* Directions *
Word for word, transcribe the data below from the line with "apply Hn. lia." to the line with "j = false) by", keeping both of those lines.

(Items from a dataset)
(* ===== verification/FsInode.v ===== *)
(** Inodes of kernel/fs.c: the on-disk image, the inode table and its reference
    counts (iupdate, ilock, iget, idup, iunlock). *)

From S2P Require Import Prelude Mem Riscv Str Held Sleeplock FsState Bio View Log Txn Fs FsBlock.

(** ** The on-disk image of an inode *)
Record inode_wf (i : inode) : Prop := {
  iw_type : - 2 ^ 15 <= i_type i < 2 ^ 15;
  iw_major : - 2 ^ 15 <= i_major i < 2 ^ 15;
  iw_minor : - 2 ^ 15 <= i_minor i < 2 ^ 15;
  iw_nlink : - 2 ^ 15 <= i_nlink i < 2 ^ 15;
  iw_size : 0 <= i_size i < 2 ^ 32;
  iw_addrs : forall k, 0 <= k <= NDIRECT -> 0 <= i_addrs i k < 2 ^ 32
}.

Lemma i16_u16 v : - 2 ^ 15 <= v < 2 ^ 15 -> i16 (u16 v) = v.
Proof. intros. unfold i16, u16. dlia. Qed.

(** Loads at an address a store does not touch. *)
Lemma load16_store16_ne m a v b : b + 2 <= a \/ a + 2 <= b -> load16 (store16 m a v) b = load16 m b.
Proof. intros. apply load16_ext. intros. apply store16_out. lia. Qed.
Lemma load16_store32_ne m a v b : b + 2 <= a \/ a + 4 <= b -> load16 (store32 m a v) b = load16 m b.
Proof. intros. apply load16_ext. intros. apply store32_out. lia. Qed.
Lemma load32_store16_ne m a v b : b + 4 <= a \/ a + 2 <= b -> load32 (store16 m a v) b = load32 m b.
Proof. intros. apply load32_ext. intros. apply store16_out. lia. Qed.

(** The loop that stores the block addresses. *)
Definition put_addrs (d : block) (a : Z) (i : inode) (ks : list Z) : block :=
  foldl (fun d k => store32 d (di_addr a k) (i_addrs i k)) d ks.

Lemma put_addrs_out ks d a i y :
  (forall k, k ∈ ks -> y < di_addr a k \/ di_addr a k + 4 <= y) -> put_addrs d a i ks y = d y.
Proof.
  revert d; induction ks as [|k ks IH]; intros d Hy; simpl; [done|].
  rewrite IH by (intros; apply Hy; by right). apply store32_out. apply Hy. left.
Qed.

Lemma put_addrs_in ks d a i k :
  k ∈ ks -> NoDup ks -> load32 (put_addrs d a i ks) (di_addr a k) = u32 (i_addrs i k).
Proof.
  intros (k1 & k2 & ->)%list_elem_of_split (_ & _ & [Hk _]%NoDup_cons)%NoDup_app.
  unfold put_addrs. rewrite foldl_app. simpl.
  rewrite (load32_ext _ (store32 (foldl (fun d k => store32 d (di_addr a k) (i_addrs i k)) d k1) (di_addr a k) (i_addrs i k)));
    [apply load32_eq|].
  intros y Hy. apply (put_addrs_out k2). intros k' Hk'. unfold di_addr in *.
  assert (k' <> k) by congruence. lia.
Qed.

Lemma put_dinode_addrs d a i :
  exists d0, put_dinode d a i = put_addrs d0 a i (seqZ 0 (NDIRECT + 1)) /\
    (forall y, y < a \/ a + 12 <= y -> d0 y = d y) /\
    load16 d0 (di_type a) = u16 (i_type i) /\ load16 d0 (di_major a) = u16 (i_major i) /\
    load16 d0 (di_minor a) = u16 (i_minor i) /\ load16 d0 (di_nlink a) = u16 (i_nlink i) /\
    load32 d0 (di_size a) = u32 (i_size i).
Proof.
  exists (store32 (store16 (store16 (store16 (store16 d (di_type a) (i_type i)) (di_major a) (i_major i))
    (di_minor a) (i_minor i)) (di_nlink a) (i_nlink i)) (di_size a) (i_size i)).
  split; [unfold put_dinode, put_addrs; reflexivity|]. unfold di_type, di_major, di_minor, di_nlink, di_size.
  split; [intros y Hy; rewrite store32_out, !store16_out by lia; done|].
  split_and!; rewrite ?load16_store32_ne, ?load16_store16_ne, ?load16_eq, ?load32_eq by lia; done.
Qed.

Local Lemma put_dinode_low d a i d0 b n :
  put_dinode d a i = put_addrs d0 a i (seqZ 0 (NDIRECT + 1)) -> b + n <= a + 12 ->
  forall y, b <= y < b + n -> put_dinode d a i y = d0 y.
Proof.
  intros -> Hb y Hy. apply put_addrs_out. intros k Hk%elem_of_seqZ. unfold di_addr. lia.
Qed.

Lemma dinode_get_put d a i j :
  inode_wf i ->
  let i' := get_dinode (put_dinode d a i) a j in
  i_type i' = i_type i /\ i_major i' = i_major i /\ i_minor i' = i_minor i /\ i_nlink i' = i_nlink i /\
  i_size i' = i_size i /\ forall k, 0 <= k <= NDIRECT -> i_addrs i' k = i_addrs i k.
Proof.
  intros [Ht Hma Hmi Hn Hs Ha] i'. destruct (put_dinode_addrs d a i) as (d0 & E & _ & E1 & E2 & E3 & E4 & E5).
  pose proof (put_dinode_low d a i d0) as Hlow.
  unfold i'. cbn [get_dinode i_type i_major i_minor i_nlink i_size i_addrs].
  rewrite !(load16_ext (put_dinode d a i) d0), (load32_ext (put_dinode d a i) d0 (di_size a))
    by (apply Hlow; [done|unfold di_type, di_major, di_minor, di_nlink, di_size; lia]).
  rewrite E1, E2, E3, E4, E5, !i16_u16, u32_small by lia. do 5 (split; [reflexivity|]).
  intros k Hk. replace ((0 <=? k) && (k <=? NDIRECT)) with true by lia. rewrite E, put_addrs_in.
  - apply u32_small. by apply Ha.
  - apply elem_of_seqZ. lia.
  - apply NoDup_seqZ.
Qed.

Lemma dinode_other d a i y : y < a \/ a + DINODE <= y -> put_dinode d a i y = d y.
Proof.
  intros Hy. destruct (put_dinode_addrs d a i) as (d0 & E & Hout & _). rewrite E.
  rewrite put_addrs_out; [apply Hout; unfold DINODE in Hy; lia|].
  intros k Hk%elem_of_seqZ. unfold di_addr, DINODE, NDIRECT in *. lia.
Qed.

(** What iupdate stores in an inode's slot of its block, ilock reads
    back unchanged, and no other slot of the block changes. *)
Theorem dinode_roundtrip d inum i j :
  inode_wf i ->
  let d' := put_dinode d (dinode_at inum) i in
  let i' := get_dinode d' (dinode_at inum) j in
  (i_type i' = i_type i /\ i_major i' = i_major i /\ i_minor i' = i_minor i /\ i_nlink i' = i_nlink i /\
   i_size i' = i_size i /\ forall k, 0 <= k <= NDIRECT -> i_addrs i' k = i_addrs i k) /\
  (forall inum' y, inum' mod IPB <> inum mod IPB -> dinode_at inum' <= y < dinode_at inum' + DINODE -> d' y = d y) /\
  0 <= dinode_at inum /\ dinode_at inum + DINODE <= BSIZE.
Proof.
  intros Hi d' i'. split; [by apply dinode_get_put|]. split.
  - intros inum' y Hne Hy. apply dinode_other. unfold dinode_at, DINODE, IPB in *. dlia.
  - unfold dinode_at, DINODE, IPB, BSIZE. dlia.
Qed.

(** ** The inode table *)
Definition islot (i : Z) : Prop := 0 <= i < NINODE.

(** Entry [ip] is in use for inode [inum]. *)
Definition is_entry (t : Z -> inode) (dev inum ip : Z) : bool :=
  (0 <? i_ref (t ip)) && (i_dev (t ip) =? dev) && (i_inum (t ip) =? inum).

(** At most one entry per inode, and no negative reference count. *)
Record itab_ok (t : Z -> inode) : Prop := {
  it_ref : forall i, islot i -> 0 <= i_ref (t i);
  it_uniq : forall dev inum i j, islot i -> islot j -> is_entry t dev inum i = true -> is_entry t dev inum j = true -> i = j
}.

Lemma iget_scan_spec fuel t dev inum ip empty :
  let hi := ip + Z.of_nat fuel in
  match iget_scan fuel t dev inum ip empty with
  | inl r => ip <= r < hi /\ is_entry t dev inum r = true
  | inr e => (forall j, ip <= j < hi -> is_entry t dev inum j = false) /\
      match empty with
      | Some _ => e = empty
      | None => match e with
                | Some r => ip <= r < hi /\ i_ref (t r) = 0 /\ forall j, ip <= j < r -> i_ref (t j) <> 0
                | None => forall j, ip <= j < hi -> i_ref (t j) <> 0
                end
      end
  end.
Proof.
  revert ip empty; induction fuel as [|fuel IH]; intros ip empty hi; cbn [iget_scan].
  { split; [intros; lia|]. destruct empty; [done|intros; lia]. }
  fold (is_entry t dev inum ip). destruct (is_entry t dev inum ip) eqn:E; [split; [lia|done]|].
  set (e1 := match empty with None => _ | Some _ => _ end).
  specialize (IH (ip + 1) e1). cbv zeta in IH. destruct (iget_scan fuel t dev inum (ip + 1) e1) as [r|e].
  - split; [lia|tauto].
  - destruct IH as [Hn He]. split.
    + intros j Hj. destruct (decide (j = ip)) as [->|]; [done|]. apply Hn. lia.
    + unfold e1 in He. destruct empty as [x|]; [done|].
      destruct (Z.eqb_spec (i_ref (t ip)) 0) as [E0|E0].
      * rewrite He. split; [lia|]. split; [done|]. intros; lia.
      * destruct e as [r|].
        -- destruct He as (H1 & H2 & H3). split; [lia|]. split; [done|].
           intros j Hj. destruct (decide (j = ip)) as [->|]; [done|]. apply H3. lia.
        -- intros j Hj. destruct (decide (j = ip)) as [->|]; [done|]. apply He. lia.
Qed.

(** Changing one entry. *)
Lemma upd_itable_ok t ip i :
  itab_ok t -> islot ip -> 0 <= i_ref i ->
  (forall dev inum j, islot j -> j <> ip -> 0 < i_ref i -> i_dev i = dev -> i_inum i = inum -> is_entry t dev inum j = false) ->
  itab_ok (upd t ip i).
Proof.
  intros [Hr Hu] Hip Hi Hn. split.
  - intros j Hj. rewrite upd_case. case_decide; auto.
  - intros dev inum j k Hj Hk. unfold is_entry. rewrite !upd_case.
    case_decide as Ej; case_decide as Ek; subst; try done; intros H1 H2.
    + assert (is_entry t dev inum k = false) by (apply Hn; try done; lia). unfold is_entry in *. congruence.
    + assert (is_entry t dev inum j = false) by (apply Hn; try done; lia). unfold is_entry in *. congruence.
    + by eapply (Hu dev inum).
Qed.

(** What iget does, by the state of the table. *)
Definition iget_result (s : fsst) (dev inum : Z) (r : result fsst Z) : Prop :=
  (exists ip, islot ip /\ is_entry (itable s) dev inum ip = true /\
     r = Ret ip (set_ino ip (fun i => set_iref (i_ref i + 1) i) s)) \/
  ((forall j, islot j -> is_entry (itable s) dev inum j = false) /\
   ((exists ip, islot ip /\ i_ref (itable s ip) = 0 /\ (forall j, 0 <= j < ip -> i_ref (itable s j) <> 0) /\
       r = Ret ip (set_ino ip (set_ikey dev inum) s)) \/
    ((forall j, islot j -> i_ref (itable s j) <> 0) /\ r = Panic "iget: no inodes"))).

Lemma iget_run s dev inum : LItable ∉ f_held s -> iget_result s dev inum (iget dev inum s).
Proof.
  intros Hh. unfold iget, iget_result. erewrite bind_ret by by apply acquire_run. mstep. cbn [itable put_held fs_held with_held].
  pose proof (iget_scan_spec (Z.to_nat NINODE) (itable s) dev inum 0 None) as Hs.
  destruct (iget_scan _ _ _ _ _ _) as [ip|[ip|]]; cbv zeta in Hs.
  - destruct Hs as [Hr He]. left. exists ip. split; [unfold islot; lia|]. split; [done|]. mstep.
    by erewrite bind_ret by (apply release_run; [done|exact Hh]).
  - destruct Hs as [Hn (H1 & H2 & H3)]. right. split; [intros j Hj; apply Hn; unfold islot in Hj; lia|].
    left. exists ip. split; [unfold islot; lia|]. split; [done|]. split; [done|]. mstep.
    by erewrite bind_ret by (apply release_run; [done|exact Hh]).
  - destruct Hs as [Hn Ha]. right. split; [intros j Hj; apply Hn; unfold islot in Hj; lia|].
    right. split; [|done]. intros j Hj. apply Ha. unfold islot in Hj. lia.
Qed.

(** Iget returns the entry of the inode when the table has one, with one
    more reference, and otherwise recycles the first free entry, or panics; the
    table keeps at most one entry per inode, whatever is asked for. *)
Theorem iget_correct s dev inum :
  LItable ∉ f_held s -> itab_ok (itable s) ->
  iget_result s dev inum (iget dev inum s) /\
  forall ip s', iget dev inum s = Ret ip s' ->
    itab_ok (itable s') /\ is_entry (itable s') dev inum ip = true /\
    (forall j, j <> ip -> itable s' j = itable s j).
Proof.
  intros Hh Ht. pose proof (iget_run s dev inum Hh) as Hr. split; [done|].
  intros ip s' E. rewrite E in Hr.
  destruct Hr as [(ip' & Hi & He & [= <- ->])|[Hn [(ip' & Hi & He & _ & [= <- ->])|[_ ?]]]]; [| |done].
  - unfold set_ino. cbn [itable with_itable]. split_and!.
    + apply upd_itable_ok; [done|done|pose proof (it_ref _ Ht ip Hi); simpl; lia|].
      simpl. intros dev' inum' j Hj Hne _ <- <-. unfold is_entry in He. apply not_true_iff_false.
      intros He'. apply Hne. eapply (it_uniq _ Ht); [done|done|exact He'|]. unfold is_entry. lia.
    + unfold is_entry in *. rewrite upd_eq. simpl. lia.
    + intros j Hj. by rewrite upd_ne.
  - unfold set_ino. cbn [itable with_itable]. split_and!.
    + apply upd_itable_ok; [done|done|simpl; lia|]. simpl. intros dev' inum' j Hj _ _ <- <-. auto.
    + unfold is_entry. rewrite upd_eq. simpl. lia.
    + intros j Hj. by rewrite upd_ne.
Qed.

* Result of the task *
    + intros j Hj. destruct (decide (j = ip)) as [->|]; [done|]. apply Hn. lia.
    + unfold e1 in He. destruct empty as [x|]; [done|].
      destruct (Z.eqb_spec (i_ref (t ip)) 0) as [E0|E0].
      * rewrite He. split; [lia|]. split; [done|]. intros; lia.
      * destruct e as [r|].
        -- destruct He as (H1 & H2 & H3). split; [lia|]. split; [done|].
           intros j Hj. destruct (decide (j = ip)) as [->|]; [done|]. apply H3. lia.
        -- intros j Hj. destruct (decide (j = ip)) as [->|]; [done|]. apply He. lia.
Qed.

(** Changing one entry. *)
Lemma upd_itable_ok t ip i :
  itab_ok t -> islot ip -> 0 <= i_ref i ->
  (forall dev inum j, islot j -> j <> ip -> 0 < i_ref i -> i_dev i = dev -> i_inum i = inum -> is_entry t dev inum j = false) ->
  itab_ok (upd t ip i).
Proof.
  intros [Hr Hu] Hip Hi Hn. split.
  - intros j Hj. rewrite upd_case. case_decide; auto.
  - intros dev inum j k Hj Hk. unfold is_entry. rewrite !upd_case.
    case_decide as Ej; case_decide as Ek; subst; try done; intros H1 H2.
    + assert (is_entry t dev inum k = false) by (apply Hn; try done; lia). unfold is_entry in *. congruence.
    + assert (is_entry t dev inum j = false) by (apply Hn; try done; lia). unfold is_entry in *. congruence.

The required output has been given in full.